╭─ Records shown

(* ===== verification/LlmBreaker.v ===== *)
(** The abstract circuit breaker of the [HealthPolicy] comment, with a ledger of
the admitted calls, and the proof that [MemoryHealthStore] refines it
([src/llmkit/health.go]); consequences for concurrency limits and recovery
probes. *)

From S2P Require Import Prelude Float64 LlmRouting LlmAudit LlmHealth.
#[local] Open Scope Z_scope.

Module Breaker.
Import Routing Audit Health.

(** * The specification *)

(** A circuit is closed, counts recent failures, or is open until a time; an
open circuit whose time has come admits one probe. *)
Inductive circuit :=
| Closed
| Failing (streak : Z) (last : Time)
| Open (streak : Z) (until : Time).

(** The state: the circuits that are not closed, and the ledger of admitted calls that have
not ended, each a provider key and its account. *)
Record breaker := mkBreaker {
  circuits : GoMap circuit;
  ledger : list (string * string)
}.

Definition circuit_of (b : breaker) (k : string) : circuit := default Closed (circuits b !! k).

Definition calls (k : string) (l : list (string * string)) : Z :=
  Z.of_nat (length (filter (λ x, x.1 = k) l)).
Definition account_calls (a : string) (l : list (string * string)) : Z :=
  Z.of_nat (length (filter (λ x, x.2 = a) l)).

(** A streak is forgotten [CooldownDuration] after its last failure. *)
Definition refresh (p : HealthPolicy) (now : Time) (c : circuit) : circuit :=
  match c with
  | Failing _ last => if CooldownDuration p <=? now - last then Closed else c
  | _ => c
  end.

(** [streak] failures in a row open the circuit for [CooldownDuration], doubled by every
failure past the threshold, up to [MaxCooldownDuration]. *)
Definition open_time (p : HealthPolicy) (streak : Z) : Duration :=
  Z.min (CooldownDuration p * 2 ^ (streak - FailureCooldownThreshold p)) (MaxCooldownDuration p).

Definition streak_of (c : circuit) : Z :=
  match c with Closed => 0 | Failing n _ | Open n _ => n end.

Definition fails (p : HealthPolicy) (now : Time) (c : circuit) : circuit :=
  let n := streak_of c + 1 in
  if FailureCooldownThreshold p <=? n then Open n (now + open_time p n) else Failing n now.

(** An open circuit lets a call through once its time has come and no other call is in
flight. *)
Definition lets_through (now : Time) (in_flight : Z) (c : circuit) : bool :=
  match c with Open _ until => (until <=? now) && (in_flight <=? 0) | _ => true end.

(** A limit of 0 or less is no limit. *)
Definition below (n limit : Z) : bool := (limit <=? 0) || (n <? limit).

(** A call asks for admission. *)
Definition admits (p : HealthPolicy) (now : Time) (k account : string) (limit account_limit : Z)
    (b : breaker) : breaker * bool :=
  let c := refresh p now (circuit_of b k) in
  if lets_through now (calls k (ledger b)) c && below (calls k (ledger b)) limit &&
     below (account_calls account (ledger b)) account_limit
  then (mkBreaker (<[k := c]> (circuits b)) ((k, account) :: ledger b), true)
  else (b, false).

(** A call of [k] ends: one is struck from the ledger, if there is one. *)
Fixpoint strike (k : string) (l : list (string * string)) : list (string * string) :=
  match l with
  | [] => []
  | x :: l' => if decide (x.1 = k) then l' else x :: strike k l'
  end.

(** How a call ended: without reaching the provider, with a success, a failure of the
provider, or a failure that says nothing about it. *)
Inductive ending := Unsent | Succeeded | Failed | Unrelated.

╰─
╭─ Records shown

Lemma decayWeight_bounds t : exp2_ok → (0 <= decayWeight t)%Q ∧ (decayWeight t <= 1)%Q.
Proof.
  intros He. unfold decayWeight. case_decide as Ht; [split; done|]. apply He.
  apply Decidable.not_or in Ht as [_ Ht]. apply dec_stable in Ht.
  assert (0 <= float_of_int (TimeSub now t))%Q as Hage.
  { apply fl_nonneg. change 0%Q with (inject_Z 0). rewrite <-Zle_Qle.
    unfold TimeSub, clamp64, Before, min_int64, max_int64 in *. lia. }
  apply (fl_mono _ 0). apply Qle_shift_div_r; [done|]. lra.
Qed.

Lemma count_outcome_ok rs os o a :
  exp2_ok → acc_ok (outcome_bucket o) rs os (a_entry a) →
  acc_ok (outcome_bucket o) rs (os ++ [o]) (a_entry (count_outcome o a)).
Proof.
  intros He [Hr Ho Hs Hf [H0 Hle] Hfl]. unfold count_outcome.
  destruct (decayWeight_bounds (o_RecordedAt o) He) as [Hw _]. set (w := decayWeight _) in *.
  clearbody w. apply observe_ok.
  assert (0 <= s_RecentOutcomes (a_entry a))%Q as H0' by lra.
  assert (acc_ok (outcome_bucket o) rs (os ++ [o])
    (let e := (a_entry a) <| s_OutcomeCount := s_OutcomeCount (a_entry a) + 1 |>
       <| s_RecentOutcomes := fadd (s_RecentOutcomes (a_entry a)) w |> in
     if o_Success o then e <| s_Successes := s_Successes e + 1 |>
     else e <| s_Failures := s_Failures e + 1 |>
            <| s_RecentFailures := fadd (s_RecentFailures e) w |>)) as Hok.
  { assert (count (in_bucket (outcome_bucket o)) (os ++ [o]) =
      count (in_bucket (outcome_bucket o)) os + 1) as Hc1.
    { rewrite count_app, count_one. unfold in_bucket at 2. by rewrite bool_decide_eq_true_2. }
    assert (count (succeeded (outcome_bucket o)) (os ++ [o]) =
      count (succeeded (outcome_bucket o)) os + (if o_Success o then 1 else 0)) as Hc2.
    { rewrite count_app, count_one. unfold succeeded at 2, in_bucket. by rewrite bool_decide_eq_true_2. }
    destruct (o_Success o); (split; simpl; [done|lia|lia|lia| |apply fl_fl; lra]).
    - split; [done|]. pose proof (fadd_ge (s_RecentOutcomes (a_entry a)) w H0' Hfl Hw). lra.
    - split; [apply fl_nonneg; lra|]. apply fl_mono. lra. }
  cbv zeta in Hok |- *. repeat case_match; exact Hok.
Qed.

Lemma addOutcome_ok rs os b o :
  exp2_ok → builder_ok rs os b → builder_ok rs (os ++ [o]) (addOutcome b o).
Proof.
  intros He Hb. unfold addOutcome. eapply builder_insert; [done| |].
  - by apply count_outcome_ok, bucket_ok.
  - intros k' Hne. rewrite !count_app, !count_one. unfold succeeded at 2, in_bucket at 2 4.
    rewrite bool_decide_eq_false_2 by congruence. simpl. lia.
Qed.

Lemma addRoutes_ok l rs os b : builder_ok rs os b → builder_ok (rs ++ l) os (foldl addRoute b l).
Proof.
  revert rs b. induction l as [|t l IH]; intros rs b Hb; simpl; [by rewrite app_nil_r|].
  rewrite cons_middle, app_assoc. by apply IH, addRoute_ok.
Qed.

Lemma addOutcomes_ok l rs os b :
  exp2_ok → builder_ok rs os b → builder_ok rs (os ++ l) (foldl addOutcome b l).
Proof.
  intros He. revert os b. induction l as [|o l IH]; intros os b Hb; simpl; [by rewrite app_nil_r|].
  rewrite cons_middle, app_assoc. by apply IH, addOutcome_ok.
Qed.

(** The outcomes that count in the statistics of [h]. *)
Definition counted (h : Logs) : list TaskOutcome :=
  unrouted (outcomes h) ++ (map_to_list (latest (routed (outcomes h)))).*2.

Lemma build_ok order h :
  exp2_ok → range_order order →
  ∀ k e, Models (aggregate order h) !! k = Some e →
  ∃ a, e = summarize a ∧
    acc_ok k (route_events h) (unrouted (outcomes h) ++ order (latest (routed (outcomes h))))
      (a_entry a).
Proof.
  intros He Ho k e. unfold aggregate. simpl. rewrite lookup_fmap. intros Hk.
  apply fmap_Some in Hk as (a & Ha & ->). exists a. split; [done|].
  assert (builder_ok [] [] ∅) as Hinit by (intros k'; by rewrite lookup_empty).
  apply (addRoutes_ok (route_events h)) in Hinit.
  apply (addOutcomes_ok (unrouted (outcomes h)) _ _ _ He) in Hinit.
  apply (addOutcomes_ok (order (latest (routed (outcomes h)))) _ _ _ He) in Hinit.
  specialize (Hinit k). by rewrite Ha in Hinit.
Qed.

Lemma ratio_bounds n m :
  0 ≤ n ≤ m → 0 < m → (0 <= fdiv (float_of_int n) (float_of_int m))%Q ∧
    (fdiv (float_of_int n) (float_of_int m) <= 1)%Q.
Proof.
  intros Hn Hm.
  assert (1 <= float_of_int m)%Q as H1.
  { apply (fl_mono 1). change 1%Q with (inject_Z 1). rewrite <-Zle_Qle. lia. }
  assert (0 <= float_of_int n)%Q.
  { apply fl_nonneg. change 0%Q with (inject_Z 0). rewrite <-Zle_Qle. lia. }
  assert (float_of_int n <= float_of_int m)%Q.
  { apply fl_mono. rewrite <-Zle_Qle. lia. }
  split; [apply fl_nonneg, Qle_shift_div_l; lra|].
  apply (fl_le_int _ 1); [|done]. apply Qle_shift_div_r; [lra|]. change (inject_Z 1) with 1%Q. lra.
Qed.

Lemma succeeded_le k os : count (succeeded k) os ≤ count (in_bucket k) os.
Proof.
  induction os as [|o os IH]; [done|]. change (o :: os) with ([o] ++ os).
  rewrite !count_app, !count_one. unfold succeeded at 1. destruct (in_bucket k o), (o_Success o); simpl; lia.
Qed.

╰─

| Exercise objective |
Starting with the line with "(** [streak] failures" above and going on through the line with "else (b, false).", transcribe every line exactly, both ends included, and add nothing.

| Solution for this exercise |
(** [streak] failures in a row open the circuit for [CooldownDuration], doubled by every
failure past the threshold, up to [MaxCooldownDuration]. *)
Definition open_time (p : HealthPolicy) (streak : Z) : Duration :=
  Z.min (CooldownDuration p * 2 ^ (streak - FailureCooldownThreshold p)) (MaxCooldownDuration p).

Definition streak_of (c : circuit) : Z :=
  match c with Closed => 0 | Failing n _ | Open n _ => n end.

Definition fails (p : HealthPolicy) (now : Time) (c : circuit) : circuit :=
  let n := streak_of c + 1 in
  if FailureCooldownThreshold p <=? n then Open n (now + open_time p n) else Failing n now.

(** An open circuit lets a call through once its time has come and no other call is in
flight. *)
Definition lets_through (now : Time) (in_flight : Z) (c : circuit) : bool :=
  match c with Open _ until => (until <=? now) && (in_flight <=? 0) | _ => true end.

(** A limit of 0 or less is no limit. *)
Definition below (n limit : Z) : bool := (limit <=? 0) || (n <? limit).

(** A call asks for admission. *)
Definition admits (p : HealthPolicy) (now : Time) (k account : string) (limit account_limit : Z)
    (b : breaker) : breaker * bool :=
  let c := refresh p now (circuit_of b k) in
  if lets_through now (calls k (ledger b)) c && below (calls k (ledger b)) limit &&
     below (account_calls account (ledger b)) account_limit
  then (mkBreaker (<[k := c]> (circuits b)) ((k, account) :: ledger b), true)
  else (b, false).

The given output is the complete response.